The "perfect journey", la traiettoria perfetta dell'Atalanta, autrice di una finale da sogno al termine di un torneo da sogno, non poteva che concludersi in quella terra sognante che, come tifosi, non avevamo mai visitato e chissa' quando visiteremo ancora.
C'e' qualcosa di soprannaturale che si insinua nella mente quando si pensa a quanto e' successo. Qualcosa di insolito che si siede accanto a noi e che pretende di non essere considerato tale. Le vittorie schiaccianti, i colpi di fortuna, i segnali del destino.
Quei "3-0" ripetuti come un mantra a ribadire l'eccezionalita', l'anormalita', la distanza estraniante tra il momento e il rapporto tra le forze in campo. I colpi di fortuna, almeno uno a partita, che avrebbero potuto attivare sliding doors pericolose. Ricordo il palo / traversa preso a Liverpool sullo zero a zero, la clamorosa occasione di Aubameyang a Marsiglia, la "ciccata" di Wirtz (credo) in finale. E ce ne sarebbero altre.
I segnali del destino, come l'amico che scorge all'Aviva tra i tifosi presenti, uno che indossa la maglia del Parma 1999, ultima squadra italiana a vincere la coppa.
Sono convinto sia stata la nemesi di tanti anni di fatiche, sapiente organizzazione manageriale e tecnica, pazienza, buon senso, che, pero' non aveva mai portato a niente: finali perse, eliminazioni patite all'ultimo, senza citare le tante retrocessioni. la mera e pura sfortuna. Quante volte, fratelli, quante, ho perso il conto ma purtroppo non le sensazioni vissute.
No, non si e' vinto per intervento ultraterreno, i nostri eroi ed il Mister si sono guadagnati, strameritandosela, la Coppa. Ma e' stato il modo: cosi' perfetto, cosi' immacolato, cosi' netto, irreale. Appunto.
E piu' il tempo ci allontana da quel giorno, il 22 maggio 2024, piu' permane il retrogusto del sogno, dal mercoledi' della finale a quel venerdi' che rimarra' unico nella storia atalantina di Bergamo e della sua gente.

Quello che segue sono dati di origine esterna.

(* ===== verification/SyncReference.v ===== *)
(** * SyncReference: concrete peers

    The theorems on synchronisation applied to a small chain, with toy hashes
    and signatures, an honest peer and a stalling one. *)

From S2P Require Import Prelude Types Block Pow Error.
From S2P Require Import Storage DagStorage GhostDag.
From S2P Require Import Sponsorship PrivacyPool Recurring Governance Wallet Verkle.
From S2P Require Import Ledger BlockIndex Execution AccountFrame Chain.
From S2P Require Import SyncPool TopoSort SyncProtocol SyncServing FullSync FullSyncTheorems.

Module SyncReference.
Import BlockReference.
#[local] Existing Instance Reference.hex.
#[local] Existing Instance Reference.keccak.
#[local] Existing Instance BlockReference.crypto.
#[local] Existing Instance PowReference.blake3.
#[local] Existing Instance canonical_iter.
#[local] Existing Instance canonical_search.

#[local] Instance EvmLog_eq_dec : EqDecision EvmLog.
Proof. solve_decision. Defined.
#[local] Instance TxReceipt_eq_dec : EqDecision TxReceipt.
Proof. solve_decision. Defined.
#[local] Instance SignedSyncResponse_eq_dec : EqDecision SignedSyncResponse.
Proof. solve_decision. Defined.

#[local] Instance evm : Evm := {|
  EvmExecutor := unit;
  evm_execute := λ _ db _ _ _, (Ok (MkExec true 21000 [] []), (tt, db));
  evm_update_block_hash := λ _ _ _, tt |}.

Definition cpu : CpuFeatures := PowReference.avx2.
Definition hash_of (n : Z) : Hash := MkHash (n :: replicate 31 0).
Definition block_at (n : u64) (h : Z) (parents : list Hash) : Block :=
  MkBlock (MkHeader parents n StreamA 1 1700000000 0 0 1 None None) [] (hash_of h) None.
Definition genesis : Block := block_at 0 1 [].
Definition child : Block := block_at 1 2 [hash_of 1].

#[local] Instance block_codec : Codec Block := table_codec [genesis; child].
#[local] Instance hashes_codec : Codec (list Hash) := table_codec [[]].
#[local] Instance receipt_codec : Codec TxReceipt := table_codec [native_receipt].

Definition small_chain : Blockchain := (install_sync_checkpoint genesis new).1.

(** *** Data *)

Definition peer_a : IpAddr := MkIp [10; 0; 0; 1].
Definition peer_b : IpAddr := MkIp [10; 0; 0; 2].
Definition resync_run : ResyncState := foldl (do_call (Some 2%nat)) resync_init [MkCall 5000 peer_a 100 10].

Lemma resync_needs_quorum_witness :
  (should_trigger_resync (Some 2%nat) 5001 peer_b 101 10 resync_run).1 = true ∧
  ∃ peers : list IpAddr, NoDup peers ∧ (2 <= length peers)%nat.
Proof.
  destruct (should_trigger_resync (Some 2%nat) 5001 peer_b 101 10 resync_run) as [b st'] eqn:Ht.
  assert (b = true) as -> by (change b with (fst (b, st')); rewrite <- Ht; vm_compute; reflexivity). split; [reflexivity|].
  destruct (resync_needs_quorum (Some 2%nat) [MkCall 5000 peer_a 100 10] 5001 peer_b 101 10 st' Ht)
    as (_ & peers & Hnd & Hl & _). exists peers. exact (conj Hnd Hl).
Defined.

#[local] Instance sip : SipHash := {| sip13 := λ a _ bs, (a + from_le_bytes (take 7 bs)) mod 2 ^ 64 |}.
Definition tx_of (n : Z) : Transaction :=
  MkTx alice bob 1 1 n [] 21000 (hash_of n) None None [] [] None None None None None None None.
Definition two_txs : Block := MkBlock (header child) [tx_of 1; tx_of 2] (hash_of 7) None.

(** The block comes back with its transactions swapped. *)
Lemma compact_block_roundtrip_witness :
  ∃ b', to_block cpu [] (from_block 9 two_txs {[hash_of 1]}) {[hash_of 1 := tx_of 1]} = (Some b', []) ∧
    transactions b' = [tx_of 2; tx_of 1].
Proof.
  destruct (compact_block_roundtrip cpu [] 9 two_txs {[hash_of 1]} {[hash_of 1 := tx_of 1]}) as (b' & Ht & _ & _ & Hx).
  - intros t Ht Hp. apply elem_of_singleton in Hp. rewrite Hp, lookup_singleton_eq. f_equal.
    apply elem_of_cons in Ht as [->|Ht]; [reflexivity|]. apply list_elem_of_singleton in Ht as ->. discriminate Hp.
  - intros h1 h2 [x Hx] [y Hy] _. apply lookup_singleton_Some in Hx as [<- _]. apply lookup_singleton_Some in Hy as [<- _]. reflexivity.
  - exists b'. split; [exact Ht|]. rewrite Hx. vm_compute. reflexivity.
Defined.

Lemma topological_sort_correct_witness : topological_sort_blocks [child; genesis] = Some [genesis; child].
Proof.
  destruct (topological_sort_correct [child; genesis]) as (sorted & rest & Hs & _).
  - intros b [->|[->|Hb%elem_of_nil]%elem_of_cons]%elem_of_cons; [vm_compute; discriminate..|destruct Hb].
  - apply (bool_decide_unpack _). vm_compute. exact I.
  - rewrite Hs. rewrite <- Hs. vm_compute. reflexivity.
Defined.

(** *** Serving *)

Lemma sync_batch_connected_witness :
  select_blocks_for_sync_batch small_chain 0 10 = [genesis] ∧ NoDup (block_hash <$> select_blocks_for_sync_batch small_chain 0 10).
Proof.
  destruct (sync_batch_connected small_chain 0 10) as (_ & Hnd & _); [lia|]. split; [vm_compute; reflexivity|exact Hnd].
Defined.

Definition batch_data : list u8 := [0].
Definition reply : SignedSyncResponse := response_sign 1000 (to_le_bytes 8 1 ++ batch_data) alice_key.
#[local] Instance batch_codec : Codec (list Block) := table_codec [[genesis]].
#[local] Instance reply_codec : Codec SignedSyncResponse := table_codec [reply].


Lemma serving_limits_witness :
  serving (accept_connection peer_a connections_new).2 [peer_a] ∧ (from_ip peer_a [peer_a] <= MAX_CONNECTIONS_PER_IP)%nat.
Proof.
  assert (serving (accept_connection peer_a connections_new).2 [peer_a]) as Hs
    by (eapply serving_accept; [apply serving_start|reflexivity]).
  split; [exact Hs|]. apply (serving_limits _ _ Hs).
Defined.

(** *** Synchronising *)

Inductive HonestPeer := Honest.
#[local] Instance honest_ops : SyncTransportOps HonestPeer := {|
  tr_get_peer_height := λ t, (Ok 3, t);
  tr_download_blocks := λ from _ t, (Ok (if from <=? 1 then [child] else []), t);
  tr_peer_ip := λ _, peer_a |}.
#[local] Instance honest_bounded : BoundedPeer HonestPeer 10 (λ _, True).
Proof.
  split.
  - intros t r t' _ Ht. cbn in Ht. simplify_eq. split; [done|]. intros h ?. simplify_eq. lia.
  - intros from count t r t' _ Ht. cbn in Ht. simplify_eq. split; [done|]. intros bs ?. simplify_eq. destruct (Z.leb_spec from 1); [|constructor].
    repeat constructor; cbn; [lia|lia|unfold u64_max; lia].
Qed.
Inductive Staller := Stalls.
#[local] Instance staller_ops : SyncTransportOps Staller := {|
  tr_get_peer_height := λ t, (Ok 10, t);
  tr_download_blocks := λ _ _ t, (Ok [genesis], t);
  tr_peer_ip := λ _, peer_b |}.

Definition world_with {T} (t : T) : SyncWorld T := MkWorld t resync_init small_chain (Some false).

Lemma full_sync_terminates_witness :
  (full_sync_impl 5 cpu [] 1700000100 None 10 (world_with Honest)).1 ≠ Err Stuck.
Proof.
  apply (full_sync_terminates 5 cpu [] 1700000100 None 10 (λ _, True) 10 (world_with Honest));
    first [exact I | vm_compute; (split; discriminate) || discriminate].
Defined.

Lemma small_chain_ok : chain_ok small_chain.
Proof. apply (checkpoint_ok genesis new), new_ok. Qed.
Lemma full_sync_only_adds_witness :
  let w' := (full_sync_impl 5 cpu [] 1700000100 None 10 (world_with Honest)).2 in
  mining_paused w' = Some false ∧ chain_ok (chain w') ∧ ∃ more, blocks (blocks_data (chain w')) = [genesis] ++ more.
Proof.
  destruct (full_sync_impl 5 cpu [] 1700000100 None 10 (world_with Honest)) as [r w'] eqn:Hr. cbn zeta. cbn [snd].
  destruct (full_sync_only_adds 5 cpu [] 1700000100 None 10 (world_with Honest) r w' Hr) as [Hm Hc].
  split; [exact (Hm eq_refl)|]. apply Hc; [|exact small_chain_ok].
  intros height w1 Hh. injection Hh as <- <-. vm_compute. reflexivity.
Defined.

Lemma stalling_peer_never_ends_witness :
  (full_sync_impl 5 cpu [] 1700000100 None 1000 (world_with Stalls)).1 = Err Stuck.
Proof.
  apply (stalling_peer_never_ends 5 cpu [] 1700000100 None genesis 10 (world_with Stalls) 1000);
    first [reflexivity | intros; reflexivity | vm_compute; (reflexivity || (split; discriminate) || discriminate)].
Defined.

Lemma resync_panics_on_old_blocks_witness :
  (insert_pass 5 cpu [] 1700000100 [genesis]
     (set_chain (clear_for_resync small_chain) (world_with Stalls))).1 = Err (Panicked "get_block_by_hash").
Proof.
  apply (resync_panics_on_old_blocks 5 cpu [] 1700000100 genesis [] (world_with Stalls)).
  - apply (checkpoint_ok genesis new), new_ok.
  - left.
Defined.
End SyncReference.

Io non so se i folletti irlandesi staranno ancora parlando della partita mentre sorseggiano il sidro seduti in circolo a minuscoli tavoli. Mi piace pensarlo. E chissa mai che tra loro non ci sia il cugino americano che compare sul logo dei Celtics, in festa anche lui.
Si, abbiamo giocato la partita perfetta contro una squadra autrice di una stagione perfetta. Dite che la perfezione non e' di questo mondo?, ma siamo proprio sicuri che, là a Dublino sotto i cieli d'Irlanda, non ce ne fosse anche un altro a tifare per noi dopo averci aspettato per 61 anni?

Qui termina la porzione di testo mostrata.